The Chamundi Hills are located 13 km east of Mysore, Karnataka, India. The name comes from the Chamundeshwari Temple at the peak. The average elevation is .

Attractions

The Chamundeshwari Temple is located atop the Chamundi Hills. Patronised for centuries by Mysore rulers, it was renovated during the time of Krishnaraja Wodeyar III (1827).

Temple 

Named after the Goddess Chamundi, the Chamundeshwari Temple sits atop the main hill. The main hill itself features an ancient stone stairway of 1,008 steps leading to its summit. Approximately halfway to the summit is statue of bull Nandi, the vahana, or "vehicle" of Lord Shiva, which is 4.9 m tall and 7.6 m long and carved out of a single piece of black granite. Around this point, the steps become significantly less steep and eventually the climber is rewarded with a panoramic view of the city.

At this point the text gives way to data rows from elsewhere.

(** The code points with the property [XID_Start]. *)
Definition xid_start_ranges : list (N * N) :=
  [(65, 90); (97, 122); (170, 170); (181, 181); (186, 186); (192, 214);
   (216, 246); (248, 705); (710, 721); (736, 740); (748, 748); (750, 750);
   (880, 884); (886, 887); (891, 893); (895, 895); (902, 902); (904, 906);
   (908, 908); (910, 929); (931, 1013); (1015, 1153); (1162, 1327);
   (1329, 1366); (1369, 1369); (1376, 1416); (1488, 1514); (1519, 1522);
   (1568, 1610); (1646, 1647); (1649, 1747); (1749, 1749); (1765, 1766);
   (1774, 1775); (1786, 1788); (1791, 1791); (1808, 1808); (1810, 1839);
   (1869, 1957); (1969, 1969); (1994, 2026); (2036, 2037); (2042, 2042);
   (2048, 2069); (2074, 2074); (2084, 2084); (2088, 2088); (2112, 2136);
   (2144, 2154); (2160, 2183); (2185, 2190); (2208, 2249); (2308, 2361);
   (2365, 2365); (2384, 2384); (2392, 2401); (2417, 2432); (2437, 2444);
   (2447, 2448); (2451, 2472); (2474, 2480); (2482, 2482); (2486, 2489);
   (2493, 2493); (2510, 2510); (2524, 2525); (2527, 2529); (2544, 2545);
   (2556, 2556); (2565, 2570); (2575, 2576); (2579, 2600); (2602, 2608);
   (2610, 2611); (2613, 2614); (2616, 2617); (2649, 2652); (2654, 2654);
   (2674, 2676); (2693, 2701); (2703, 2705); (2707, 2728); (2730, 2736);
   (2738, 2739); (2741, 2745); (2749, 2749); (2768, 2768); (2784, 2785);
   (2809, 2809); (2821, 2828); (2831, 2832); (2835, 2856); (2858, 2864);
   (2866, 2867); (2869, 2873); (2877, 2877); (2908, 2909); (2911, 2913);
   (2929, 2929); (2947, 2947); (2949, 2954); (2958, 2960); (2962, 2965);
   (2969, 2970); (2972, 2972); (2974, 2975); (2979, 2980); (2984, 2986);
   (2990, 3001); (3024, 3024); (3077, 3084); (3086, 3088); (3090, 3112);
   (3114, 3129); (3133, 3133); (3160, 3162); (3165, 3165); (3168, 3169);
   (3200, 3200); (3205, 3212); (3214, 3216); (3218, 3240); (3242, 3251);
   (3253, 3257); (3261, 3261); (3293, 3294); (3296, 3297); (3313, 3314);
   (3332, 3340); (3342, 3344); (3346, 3386); (3389, 3389); (3406, 3406);
   (3412, 3414); (3423, 3425); (3450, 3455); (3461, 3478); (3482, 3505);
   (3507, 3515); (3517, 3517); (3520, 3526); (3585, 3632); (3634, 3634);
   (3648, 3654); (3713, 3714); (3716, 3716); (3718, 3722); (3724, 3747);
   (3749, 3749); (3751, 3760); (3762, 3762); (3773, 3773); (3776, 3780);
   (3782, 3782); (3804, 3807); (3840, 3840); (3904, 3911); (3913, 3948);
   (3976, 3980); (4096, 4138); (4159, 4159); (4176, 4181); (4186, 4189);
   (4193, 4193); (4197, 4198); (4206, 4208); (4213, 4225); (4238, 4238);
   (4256, 4293); (4295, 4295); (4301, 4301); (4304, 4346); (4348, 4680);
   (4682, 4685); (4688, 4694); (4696, 4696); (4698, 4701); (4704, 4744);
   (4746, 4749); (4752, 4784); (4786, 4789); (4792, 4798); (4800, 4800);
   (4802, 4805); (4808, 4822); (4824, 4880); (4882, 4885); (4888, 4954);
   (4992, 5007); (5024, 5109); (5112, 5117); (5121, 5740); (5743, 5759);
   (5761, 5786); (5792, 5866); (5870, 5880); (5888, 5905); (5919, 5937);
   (5952, 5969); (5984, 5996); (5998, 6000); (6016, 6067); (6103, 6103);
   (6108, 6108); (6176, 6264); (6272, 6312); (6314, 6314); (6320, 6389);
   (6400, 6430); (6480, 6509); (6512, 6516); (6528, 6571); (6576, 6601);
   (6656, 6678); (6688, 6740); (6823, 6823); (6917, 6963); (6981, 6988);
   (7043, 7072); (7086, 7087); (7098, 7141); (7168, 7203); (7245, 7247);
   (7258, 7293); (7296, 7304); (7312, 7354); (7357, 7359); (7401, 7404);
   (7406, 7411); (7413, 7414); (7418, 7418); (7424, 7615); (7680, 7957);
   (7960, 7965); (7968, 8005); (8008, 8013); (8016, 8023); (8025, 8025);
   (8027, 8027); (8029, 8029); (8031, 8061); (8064, 8116); (8118, 8124);
   (8126, 8126); (8130, 8132); (8134, 8140); (8144, 8147); (8150, 8155);
   (8160, 8172); (8178, 8180); (8182, 8188); (8305, 8305); (8319, 8319);
   (8336, 8348); (8450, 8450); (8455, 8455); (8458, 8467); (8469, 8469);
   (8472, 8477); (8484, 8484); (8486, 8486); (8488, 8488); (8490, 8505);
   (8508, 8511); (8517, 8521); (8526, 8526); (8544, 8584); (11264, 11492);
   (11499, 11502); (11506, 11507); (11520, 11557); (11559, 11559);
   (11565, 11565); (11568, 11623); (11631, 11631); (11648, 11670);
   (11680, 11686); (11688, 11694); (11696, 11702); (11704, 11710);
   (11712, 11718); (11720, 11726); (11728, 11734); (11736, 11742);
   (12293, 12295); (12321, 12329); (12337, 12341); (12344, 12348);
   (12353, 12438); (12445, 12447); (12449, 12538); (12540, 12543);
   (12549, 12591); (12593, 12686); (12704, 12735); (12784, 12799);
   (13312, 19903); (19968, 42124); (42192, 42237); (42240, 42508);
   (42512, 42527); (42538, 42539); (42560, 42606); (42623, 42653);
   (42656, 42735); (42775, 42783); (42786, 42888); (42891, 42954);
   (42960, 42961); (42963, 42963); (42965, 42969); (42994, 43009);
   (43011, 43013); (43015, 43018); (43020, 43042); (43072, 43123);
   (43138, 43187); (43250, 43255); (43259, 43259); (43261, 43262);
   (43274, 43301); (43312, 43334); (43360, 43388); (43396, 43442);
   (43471, 43471); (43488, 43492); (43494, 43503); (43514, 43518);
   (43520, 43560); (43584, 43586); (43588, 43595); (43616, 43638);
   (43642, 43642); (43646, 43695); (43697, 43697); (43701, 43702);
   (43705, 43709); (43712, 43712); (43714, 43714); (43739, 43741);
   (43744, 43754); (43762, 43764); (43777, 43782); (43785, 43790);
   (43793, 43798); (43808, 43814); (43816, 43822); (43824, 43866);
   (43868, 43881); (43888, 44002); (44032, 55203); (55216, 55238);
   (55243, 55291); (63744, 64109); (64112, 64217); (64256, 64262);
   (64275, 64279); (64285, 64285); (64287, 64296); (64298, 64310);
   (64312, 64316); (64318, 64318); (64320, 64321); (64323, 64324);
   (64326, 64433); (64467, 64605); (64612, 64829); (64848, 64911);
   (64914, 64967); (65008, 65017); (65137, 65137); (65139, 65139);
   (65143, 65143); (65145, 65145); (65147, 65147); (65149, 65149);
   (65151, 65276); (65313, 65338); (65345, 65370); (65382, 65437);
   (65440, 65470); (65474, 65479); (65482, 65487); (65490, 65495);
   (65498, 65500); (65536, 65547); (65549, 65574); (65576, 65594);
   (65596, 65597); (65599, 65613); (65616, 65629); (65664, 65786);
   (65856, 65908); (66176, 66204); (66208, 66256); (66304, 66335);
   (66349, 66378); (66384, 66421); (66432, 66461); (66464, 66499);
   (66504, 66511); (66513, 66517); (66560, 66717); (66736, 66771);
   (66776, 66811); (66816, 66855); (66864, 66915); (66928, 66938);
   (66940, 66954); (66956, 66962); (66964, 66965); (66967, 66977);
   (66979, 66993); (66995, 67001); (67003, 67004); (67072, 67382);
   (67392, 67413); (67424, 67431); (67456, 67461); (67463, 67504);
   (67506, 67514); (67584, 67589); (67592, 67592); (67594, 67637);
   (67639, 67640); (67644, 67644); (67647, 67669); (67680, 67702);
   (67712, 67742); (67808, 67826); (67828, 67829); (67840, 67861);
   (67872, 67897); (67968, 68023); (68030, 68031); (68096, 68096);
   (68112, 68115); (68117, 68119); (68121, 68149); (68192, 68220);
   (68224, 68252); (68288, 68295); (68297, 68324); (68352, 68405);
   (68416, 68437); (68448, 68466); (68480, 68497); (68608, 68680);
   (68736, 68786); (68800, 68850); (68864, 68899); (69248, 69289);
   (69296, 69297); (69376, 69404); (69415, 69415); (69424, 69445);
   (69488, 69505); (69552, 69572); (69600, 69622); (69635, 69687);
   (69745, 69746); (69749, 69749); (69763, 69807); (69840, 69864);
   (69891, 69926); (69956, 69956); (69959, 69959); (69968, 70002);
   (70006, 70006); (70019, 70066); (70081, 70084); (70106, 70106);
   (70108, 70108); (70144, 70161); (70163, 70187); (70272, 70278);
   (70280, 70280); (70282, 70285); (70287, 70301); (70303, 70312);
   (70320, 70366); (70405, 70412); (70415, 70416); (70419, 70440);
   (70442, 70448); (70450, 70451); (70453, 70457); (70461, 70461);
   (70480, 70480); (70493, 70497); (70656, 70708); (70727, 70730);
   (70751, 70753); (70784, 70831); (70852, 70853); (70855, 70855);
   (71040, 71086); (71128, 71131); (71168, 71215); (71236, 71236);
   (71296, 71338); (71352, 71352); (71424, 71450); (71488, 71494);
   (71680, 71723); (71840, 71903); (71935, 71942); (71945, 71945);
   (71948, 71955); (71957, 71958); (71960, 71983); (71999, 71999);
   (72001, 72001); (72096, 72103); (72106, 72144); (72161, 72161);
   (72163, 72163); (72192, 72192); (72203, 72242); (72250, 72250);
   (72272, 72272); (72284, 72329); (72349, 72349); (72368, 72440);
   (72704, 72712); (72714, 72750); (72768, 72768); (72818, 72847);
   (72960, 72966); (72968, 72969); (72971, 73008); (73030, 73030);
   (73056, 73061); (73063, 73064); (73066, 73097); (73112, 73112);
   (73440, 73458); (73648, 73648); (73728, 74649); (74752, 74862);
   (74880, 75075); (77712, 77808); (77824, 78894); (82944, 83526);
   (92160, 92728); (92736, 92766); (92784, 92862); (92880, 92909);
   (92928, 92975); (92992, 92995); (93027, 93047); (93053, 93071);
   (93760, 93823); (93952, 94026); (94032, 94032); (94099, 94111);
   (94176, 94177); (94179, 94179); (94208, 100343); (100352, 101589);
   (101632, 101640); (110576, 110579); (110581, 110587); (110589, 110590);
   (110592, 110882); (110928, 110930); (110948, 110951); (110960, 111355);
   (113664, 113770); (113776, 113788); (113792, 113800); (113808, 113817);
   (119808, 119892); (119894, 119964); (119966, 119967); (119970, 119970);
   (119973, 119974); (119977, 119980); (119982, 119993); (119995, 119995);
   (119997, 120003); (120005, 120069); (120071, 120074); (120077, 120084);
   (120086, 120092); (120094, 120121); (120123, 120126); (120128, 120132);
   (120134, 120134); (120138, 120144); (120146, 120485); (120488, 120512);
   (120514, 120538); (120540, 120570); (120572, 120596); (120598, 120628);
   (120630, 120654); (120656, 120686); (120688, 120712); (120714, 120744);
   (120746, 120770); (120772, 120779); (122624, 122654); (123136, 123180);
   (123191, 123197); (123214, 123214); (123536, 123565); (123584, 123627);
   (124896, 124902); (124904, 124907); (124909, 124910); (124912, 124926);
   (124928, 125124); (125184, 125251); (125259, 125259); (126464, 126467);
   (126469, 126495); (126497, 126498); (126500, 126500); (126503, 126503);
   (126505, 126514); (126516, 126519); (126521, 126521); (126523, 126523);
   (126530, 126530); (126535, 126535); (126537, 126537); (126539, 126539);
   (126541, 126543); (126545, 126546); (126548, 126548); (126551, 126551);
   (126553, 126553); (126555, 126555); (126557, 126557); (126559, 126559);
   (126561, 126562); (126564, 126564); (126567, 126570); (126572, 126578);
   (126580, 126583); (126585, 126588); (126590, 126590); (126592, 126601);
   (126603, 126619); (126625, 126627); (126629, 126633); (126635, 126651);
   (131072, 173791); (173824, 177976); (177984, 178205); (178208, 183969);
   (183984, 191456); (194560, 195101); (196608, 201546)]%N.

The Temple has a quadrangular structure. A key feature is the statue of Mahishasura bearing a sword in his right hand and a cobra in the left. Within the temple's sanctum stands a sculpted depiction of Chamundeshwari. She is seated with her right heel pressed against the lowest of the seven chakras. This cross-legged yogic posture echoes the posture of Lord Shiva. Worshipers believe that this powerful yogic posture, if mastered, provides an added dimensional view of the universe.

During the rule of Wadiyars of Mysore, the Maharaja was seated in the golden howdah atop the elephant during Vijayadashami (tenth day of Dasara) procession. Post-independence, the Maharaja was replaced by an idol of Chamundeshwari, while the Dasara into a State festival.

From the peak of the Chamundi hills, the Mysore Palace, the Karanji Lake and several smaller temples are visible.

Legend
According to a legend, the asura Mahishasura (king of the city that is currently known as Mysore) was killed by goddess Chamundeswari (also called Chamundi) after a fierce battle. The goddess is also called Mahishasura Mardini. 

According to mythology, this rocky hill was known as Mahabalachala. Two ancient temples occupy the hill, the Mahabaleshvara and the Chamundeshvari; the Mahabaleshvara Temple on the hill is the older of the two and is a place of pilgrimage. The car festival and 'Teppotsava' are held there.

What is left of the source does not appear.